Evaluator training involved two analyses with the same measurements, conducted by both evaluators at a 15-day interval, using 20 PRs randomly selected from those not pertaining to the main sample. Satisfactory intra-examiner reliability (ICC>0.8) and inter-examiner reliability (ICC>0.9) were achieved before subsequent evaluations.
The assessments occurred in a controlled environment with 15.6-inch monitors over consecutive days to minimize interpretation variations. Following the assessments, a precision study involved three consecutive measurements on a randomly selected sample from the study (n=15 for each age group) to ensure measurement reproducibility [18].
Sample size
Based on the study by AKAY, who found a significant difference in the lower Right-PMI measurement between males and females (0.32±0.06 vs. 0.36±0.07, respectively), it was determined that a minimum of 42 PRs per age group was required to achieve a sample with 80% power and 95% confidence (t-test). In this study, a sample of 50 PRs per sex was chosen for each selected age group.
Statistical analysis
The data were presented as mean ± standard deviation and assessed for normality using the Kolmogorov-Smirnov test. Comparison between the right and left sides was performed using the Wilcoxon test for non-parametric data. The mean values between the right and left sides underwent ROC curve analysis to establish a cutoff point indicative of sexual dimorphism. After the categorization of these cutoff points, sensitivity, specificity, positive predictive values, negative predictive values, and accuracy were calculated. All analyses were conducted with a 95% confidence level using SPSS v20.0 software for Windows.
Study limitations
The study’s results are not generalizable to the entire Brazilian population as it does not encompass all ethnic and racial groups. Larger and more comprehensive studies are necessary to obtain data representative of the entire country.
RESULTS
The linear measurements D1, D2, D3, and D4 yielded significant results (p < 0.05) for differentiating between sexes. Notably, D3 (distance from the top of the coronoid process to the highest point of the mandibular foramen) and D4 (distance from the top of the condyle to the highest point of the mandibular foramen) exhibited the most significant sex differentiation (p < 0.001). Regarding radiomorphometric indices, MNI exhibited statistical significance (p = 0.011), while CPI and HMCI did not differ significantly between sexes. Sexual dimorphism was examined for all variables studied.
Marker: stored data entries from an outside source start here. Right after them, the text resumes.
Lemma qcAssignees_cases (videoId salt : jsstr) :
  exists p, 0 <= p < OWNER_COUNT /\
    (qcAssigneesForBattle videoId salt = [Num p] \/
     exists s, 0 <= s < OWNER_COUNT /\ s <> p /\
               qcAssigneesForBattle videoId salt = [Num p; Num s]).
Proof.
  unfold qcAssigneesForBattle, qcAssigneesForBattleN, OWNER_COUNT.
  replace (4 - 1) with 3 by reflexivity.
  rewrite !mod_pos by lia.
  set (p := hashStrDJB2 (lit "qc:pri:" ++ videoId ++ lit ":" ++ salt)).
  set (q := hashStrDJB2 (lit "qc:sec:" ++ videoId ++ lit ":" ++ salt)).
  pose proof (Z.mod_pos_bound p 4 ltac:(lia)).
  pose proof (Z.mod_pos_bound q 3 ltac:(lia)).
  rewrite !js_add_exact by lia.
  exists (p mod 4). split; [lia|].
  destruct (bucket_below _); [right | left; reflexivity].
  simpl. rewrite Z.rem_mod_nonneg by lia.
  eexists. split; [|split; [|reflexivity]]; Z.div_mod_to_equations; lia.
Qed.

Let assigned (salt : jsstr) (u : User) (b : Battle) : bool :=
  bool_decide (user_role u = lit "annotator") &&
  existsb (jsnum_eqb (Num (user_index u))) (qcAssigneesForBattle (battle_videoId b) salt).

Lemma qcAssigned_cons salt b bs u :
  qcAssignedBattles salt (b :: bs) u
  = (if assigned salt u b then [b] else []) ++ qcAssignedBattles salt bs u.
Proof.
  unfold qcAssignedBattles, assigned.
  destruct (bool_decide (user_role u = lit "annotator")); simpl; [|reflexivity].
  rewrite filter_cons. case_decide as Hd; destruct (existsb _ _); simpl in *;
    first [reflexivity | contradiction].
Qed.

Lemma qcAssigned_mem salt battles u b :
  b ∈ battles -> (b ∈ qcAssignedBattles salt battles u <-> assigned salt u b = true).
Proof.
  intros Hb. unfold qcAssignedBattles, assigned.
  destruct (bool_decide (user_role u = lit "annotator")); simpl.
  - rewrite list_elem_of_filter. destruct (existsb _ _); simpl;
      split; intros H; try tauto; try discriminate; destruct H as [[] _].
  - split; [intros H; apply elem_of_nil in H; done | discriminate].
Qed.

(** Per battle, the annotator accounts holding one of its slots are as many
    as the slots. *)
Lemma owners_per_battle salt b :
  sum_list_with (fun a => if assigned salt (account_user a) b then 1%nat else 0%nat) USERS
  = length (qcAssigneesForBattle (battle_videoId b) salt).
Proof.
  unfold assigned.
  destruct (qcAssignees_cases (battle_videoId b) salt) as (p & Hp & [E | (s & Hs & Hne & E)]);
    rewrite E; unfold OWNER_COUNT in *.
  - assert (p = 0 \/ p = 1 \/ p = 2 \/ p = 3) as Hc by lia.
    destruct Hc as [-> | [-> | [-> | ->]]]; reflexivity.
  - assert (p = 0 \/ p = 1 \/ p = 2 \/ p = 3) as Hc by lia.
    assert (s = 0 \/ s = 1 \/ s = 2 \/ s = 3) as Hc' by lia.
    destruct Hc as [-> | [-> | [-> | ->]]]; destruct Hc' as [-> | [-> | [-> | ->]]];
      first [reflexivity | lia].
Qed.

Lemma sum_list_with_split {A} (f g h : A -> nat) (l : list A) :
  (forall a, f a = (g a + h a)%nat) ->
  sum_list_with f l = (sum_list_with g l + sum_list_with h l)%nat.
Proof. intros H. induction l as [|a l IH]; simpl; [reflexivity|]. rewrite H, IH. lia. Qed.

Lemma length_filter_sum {A} (f : A -> bool) (l : list A) :
  length (filter (fun a => f a) l) = sum_list_with (fun a => if f a then 1%nat else 0%nat) l.
Proof.
  induction l as [|a l IH]; [reflexivity|].
  rewrite filter_cons. simpl. destruct (f a) eqn:E; case_decide as Hd;
    rewrite ?E in Hd; simpl in *; first [rewrite IH; reflexivity | contradiction].
Qed.

Lemma owners_count salt battles b :
  b ∈ battles ->
  length (filter (fun a => b ∈ qcAssignedBattles salt battles (account_user a)) USERS)
  = length (qcAssigneesForBattle (battle_videoId b) salt).
Proof.
  intros Hb.
  rewrite (list_filter_iff _ (fun a => Is_true (assigned salt (account_user a) b))).
  - rewrite length_filter_sum. apply owners_per_battle.
  - intros a. rewrite qcAssigned_mem by exact Hb.
    destruct (assigned _ _ _); simpl; split; intros H; first [exact I | reflexivity | contradiction | discriminate].
Qed.

Lemma qcAssigned_length_cons salt b bs :
  sum_list_with (fun a => length (qcAssignedBattles salt (b :: bs) (account_user a))) USERS
  = (length (qcAssigneesForBattle (battle_videoId b) salt)
     + sum_list_with (fun a => length (qcAssignedBattles salt bs (account_user a))) USERS)%nat.
Proof.
  rewrite (sum_list_with_split _
             (fun a => if assigned salt (account_user a) b then 1%nat else 0%nat)
             (fun a => length (qcAssignedBattles salt bs (account_user a)))).
  - rewrite owners_per_battle. reflexivity.
  - intros a. rewrite qcAssigned_cons, length_app.
    destruct (assigned _ _ _); reflexivity.
Qed.

Lemma qcShared_cons salt b bs u :
  qcSharedCount salt (b :: bs) u
  = ((if assigned salt u b && bool_decide (1 < length (qcAssigneesForBattle (battle_videoId b) salt))%nat
      then 1 else 0) + qcSharedCount salt bs u)%nat.
Proof.
  unfold qcSharedCount. rewrite qcAssigned_cons. unfold assigned.
  destruct (bool_decide (user_role u = lit "annotator")); simpl; [|reflexivity].
  destruct (existsb _ _); simpl; [|reflexivity].
  rewrite filter_cons. case_bool_decide; case_decide; simpl; first [reflexivity | contradiction].
Qed.

Lemma sum_list_with_ext {A} (f g : A -> nat) (l : list A) :
  (forall a, f a = g a) -> sum_list_with f l = sum_list_with g l.
Proof. intros H. induction l as [|a l IH]; simpl; [reflexivity|]. rewrite H, IH. reflexivity. Qed.

Lemma sum_list_with_zero {A} (l : list A) : sum_list_with (fun _ => 0%nat) l = 0%nat.
Proof. induction l as [|a l IH]; simpl; [reflexivity|]. exact IH. Qed.

Lemma qcShared_total_cons salt b bs :
  sum_list_with (fun a => qcSharedCount salt (b :: bs) (account_user a)) USERS
  = ((if bool_decide (1 < length (qcAssigneesForBattle (battle_videoId b) salt))%nat
      then length (qcAssigneesForBattle (battle_videoId b) salt) else 0)
     + sum_list_with (fun a => qcSharedCount salt bs (account_user a)) USERS)%nat.
Proof.
  rewrite (sum_list_with_split _
             (fun a => if assigned salt (account_user a) b
                          && bool_decide (1 < length (qcAssigneesForBattle (battle_videoId b) salt))%nat
                       then 1%nat else 0%nat)
             (fun a => qcSharedCount salt bs (account_user a))).
  - f_equal. rewrite <- owners_per_battle.
    destruct (bool_decide _).
    + apply sum_list_with_ext. intros a. rewrite andb_true_r. reflexivity.
    + rewrite <- (sum_list_with_zero USERS). apply sum_list_with_ext.
      intros a. rewrite andb_false_r. reflexivity.
  - intros a. apply qcShared_cons.
Qed.

End Accounts.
The ROC curve analysis of predictor parameters for sex demonstrated that linear measurements D1 to D4 were the most sensitive for distinguishing between sexes, while MNI, CPI, and HCMI indices were not significant (figure 2 and table 1). These measurements exhibited significant values (p < 0.001) for sex differentiation and established cutoff values, with lower values associated with the female sex. The tests showed sensitivity, specificity, and accuracy for sexual dimorphism, with high positive and negative predictive values (>60%) [table 3].
Cutoff values between sexes, sensitivity, specificity, positive predictive value (VPP), negative predictive value (NPV) and accuracy of the tests.
The assessed tests displayed accuracy across all age groups included in the study (51 to 80 years), with the 61-70 years age group showing the highest accuracy values, exceeding 70% for all linear measurements (table 4).
DISCUSSION
Radiomorphometric indices are used to assess bone morphology, both qualitatively and quantitatively in imaging examinations. These indices involve the application of various metrics to radiographic images, with a primary focus on measuring cortical bone, which is more readily distinguishable in radiographs compared to trabecular bone [14].
This methodology holds significant importance in forensic research, especially in cases where the identification of skull fragments based on dental arches is unlikely. In such instances, sex determination is essential to promptly rule out multiple hypotheses but also contribute to the development of a biological profile of human remains, thus moving closer to a compatible identification [14].
In a study conducted by Saloni et al. in 2020, an accuracy rate of 77.6% was achieved in sex identification using alternative indices. This underscores the practicality of sex determination through radiomorphometric indices of the mandibular ramus, mirroring the outcomes of our study. In our investigation, the overall accuracy of linear measurements D1-D4 was found to be 66.35% [2].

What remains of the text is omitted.